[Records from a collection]
★ ★ ★

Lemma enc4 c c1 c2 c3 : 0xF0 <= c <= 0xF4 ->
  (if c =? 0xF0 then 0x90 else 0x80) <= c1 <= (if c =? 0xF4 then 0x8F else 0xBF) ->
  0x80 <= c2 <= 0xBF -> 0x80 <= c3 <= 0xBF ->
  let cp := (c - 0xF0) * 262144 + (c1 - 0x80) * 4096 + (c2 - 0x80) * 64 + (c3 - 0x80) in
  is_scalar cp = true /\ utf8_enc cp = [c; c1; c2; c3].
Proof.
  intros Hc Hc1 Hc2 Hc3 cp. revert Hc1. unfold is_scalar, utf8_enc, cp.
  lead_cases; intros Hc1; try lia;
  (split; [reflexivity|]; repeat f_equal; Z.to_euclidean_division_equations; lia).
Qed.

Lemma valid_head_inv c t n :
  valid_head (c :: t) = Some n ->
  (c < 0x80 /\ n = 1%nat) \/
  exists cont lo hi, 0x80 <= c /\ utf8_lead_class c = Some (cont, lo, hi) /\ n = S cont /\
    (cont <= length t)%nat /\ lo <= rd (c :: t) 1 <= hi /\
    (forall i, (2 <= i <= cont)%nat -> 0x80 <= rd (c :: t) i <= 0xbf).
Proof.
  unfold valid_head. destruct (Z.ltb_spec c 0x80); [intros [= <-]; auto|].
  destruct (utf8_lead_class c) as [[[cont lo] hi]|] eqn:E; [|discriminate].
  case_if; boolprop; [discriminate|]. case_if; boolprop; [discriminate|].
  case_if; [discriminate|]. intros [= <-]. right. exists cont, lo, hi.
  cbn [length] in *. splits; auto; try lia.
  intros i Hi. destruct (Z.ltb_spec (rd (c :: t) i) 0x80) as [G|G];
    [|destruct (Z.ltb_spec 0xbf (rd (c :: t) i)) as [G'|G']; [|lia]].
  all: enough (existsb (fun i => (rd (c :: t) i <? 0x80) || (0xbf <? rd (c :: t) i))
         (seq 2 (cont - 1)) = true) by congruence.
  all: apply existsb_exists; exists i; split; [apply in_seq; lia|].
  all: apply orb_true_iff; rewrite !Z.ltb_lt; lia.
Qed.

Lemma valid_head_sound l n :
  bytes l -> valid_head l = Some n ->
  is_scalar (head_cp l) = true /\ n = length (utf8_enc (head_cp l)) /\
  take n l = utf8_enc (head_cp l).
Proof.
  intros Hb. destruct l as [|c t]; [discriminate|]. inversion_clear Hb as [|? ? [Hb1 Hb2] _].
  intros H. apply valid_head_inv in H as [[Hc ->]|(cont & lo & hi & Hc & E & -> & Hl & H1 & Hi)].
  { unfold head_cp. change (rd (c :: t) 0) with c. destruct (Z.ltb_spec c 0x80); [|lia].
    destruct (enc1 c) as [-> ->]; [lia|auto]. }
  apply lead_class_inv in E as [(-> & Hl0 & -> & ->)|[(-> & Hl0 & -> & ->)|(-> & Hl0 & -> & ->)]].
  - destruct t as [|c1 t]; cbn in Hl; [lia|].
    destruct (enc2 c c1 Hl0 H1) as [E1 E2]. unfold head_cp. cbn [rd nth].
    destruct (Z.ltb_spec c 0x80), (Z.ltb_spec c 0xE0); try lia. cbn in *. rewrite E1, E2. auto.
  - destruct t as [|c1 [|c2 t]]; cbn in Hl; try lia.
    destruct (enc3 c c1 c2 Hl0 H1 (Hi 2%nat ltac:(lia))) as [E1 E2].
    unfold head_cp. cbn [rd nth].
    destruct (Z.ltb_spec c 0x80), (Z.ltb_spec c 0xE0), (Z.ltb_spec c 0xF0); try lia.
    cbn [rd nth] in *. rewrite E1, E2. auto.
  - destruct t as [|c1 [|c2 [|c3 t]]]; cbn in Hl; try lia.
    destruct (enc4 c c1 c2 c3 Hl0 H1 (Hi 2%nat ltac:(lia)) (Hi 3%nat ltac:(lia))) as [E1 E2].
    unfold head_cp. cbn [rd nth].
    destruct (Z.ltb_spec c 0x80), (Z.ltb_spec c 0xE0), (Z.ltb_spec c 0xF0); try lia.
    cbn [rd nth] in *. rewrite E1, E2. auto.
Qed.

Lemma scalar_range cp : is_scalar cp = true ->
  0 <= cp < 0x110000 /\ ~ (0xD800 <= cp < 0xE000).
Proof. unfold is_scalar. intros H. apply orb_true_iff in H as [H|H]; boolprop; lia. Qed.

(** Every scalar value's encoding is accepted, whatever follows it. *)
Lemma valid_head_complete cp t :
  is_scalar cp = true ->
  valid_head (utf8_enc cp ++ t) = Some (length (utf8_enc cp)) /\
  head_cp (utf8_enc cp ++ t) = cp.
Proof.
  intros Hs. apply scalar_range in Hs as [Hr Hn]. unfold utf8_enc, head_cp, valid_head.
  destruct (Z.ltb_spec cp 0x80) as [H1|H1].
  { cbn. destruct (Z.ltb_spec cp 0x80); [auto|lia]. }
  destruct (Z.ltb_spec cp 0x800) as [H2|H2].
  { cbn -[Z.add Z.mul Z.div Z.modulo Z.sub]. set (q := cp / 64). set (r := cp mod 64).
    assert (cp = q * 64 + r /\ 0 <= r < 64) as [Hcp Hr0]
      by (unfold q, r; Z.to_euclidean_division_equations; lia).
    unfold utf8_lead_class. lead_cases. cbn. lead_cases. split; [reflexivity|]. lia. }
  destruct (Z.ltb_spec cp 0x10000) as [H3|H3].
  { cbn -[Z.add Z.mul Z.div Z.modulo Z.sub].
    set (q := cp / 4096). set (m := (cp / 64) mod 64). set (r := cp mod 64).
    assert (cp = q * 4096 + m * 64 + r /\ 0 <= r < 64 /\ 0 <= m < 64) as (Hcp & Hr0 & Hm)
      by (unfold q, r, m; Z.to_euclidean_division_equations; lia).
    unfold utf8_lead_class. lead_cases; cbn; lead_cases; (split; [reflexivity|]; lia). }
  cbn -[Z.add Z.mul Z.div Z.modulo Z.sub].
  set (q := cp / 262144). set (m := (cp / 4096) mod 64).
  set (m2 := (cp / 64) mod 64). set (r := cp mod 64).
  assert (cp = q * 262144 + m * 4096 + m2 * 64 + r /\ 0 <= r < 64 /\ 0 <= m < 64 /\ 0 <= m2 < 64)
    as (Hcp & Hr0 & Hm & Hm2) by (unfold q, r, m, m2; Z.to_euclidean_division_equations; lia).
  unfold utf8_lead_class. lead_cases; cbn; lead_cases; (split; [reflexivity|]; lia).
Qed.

★ ★ ★

Brief:
Return a copy of each line in the entries that carries the string "Some".

Response:
  valid_head (c :: t) = Some n ->
  exists cont lo hi, 0x80 <= c /\ utf8_lead_class c = Some (cont, lo, hi) /\ n = S cont /\
  bytes l -> valid_head l = Some n ->
  valid_head (utf8_enc cp ++ t) = Some (length (utf8_enc cp)) /\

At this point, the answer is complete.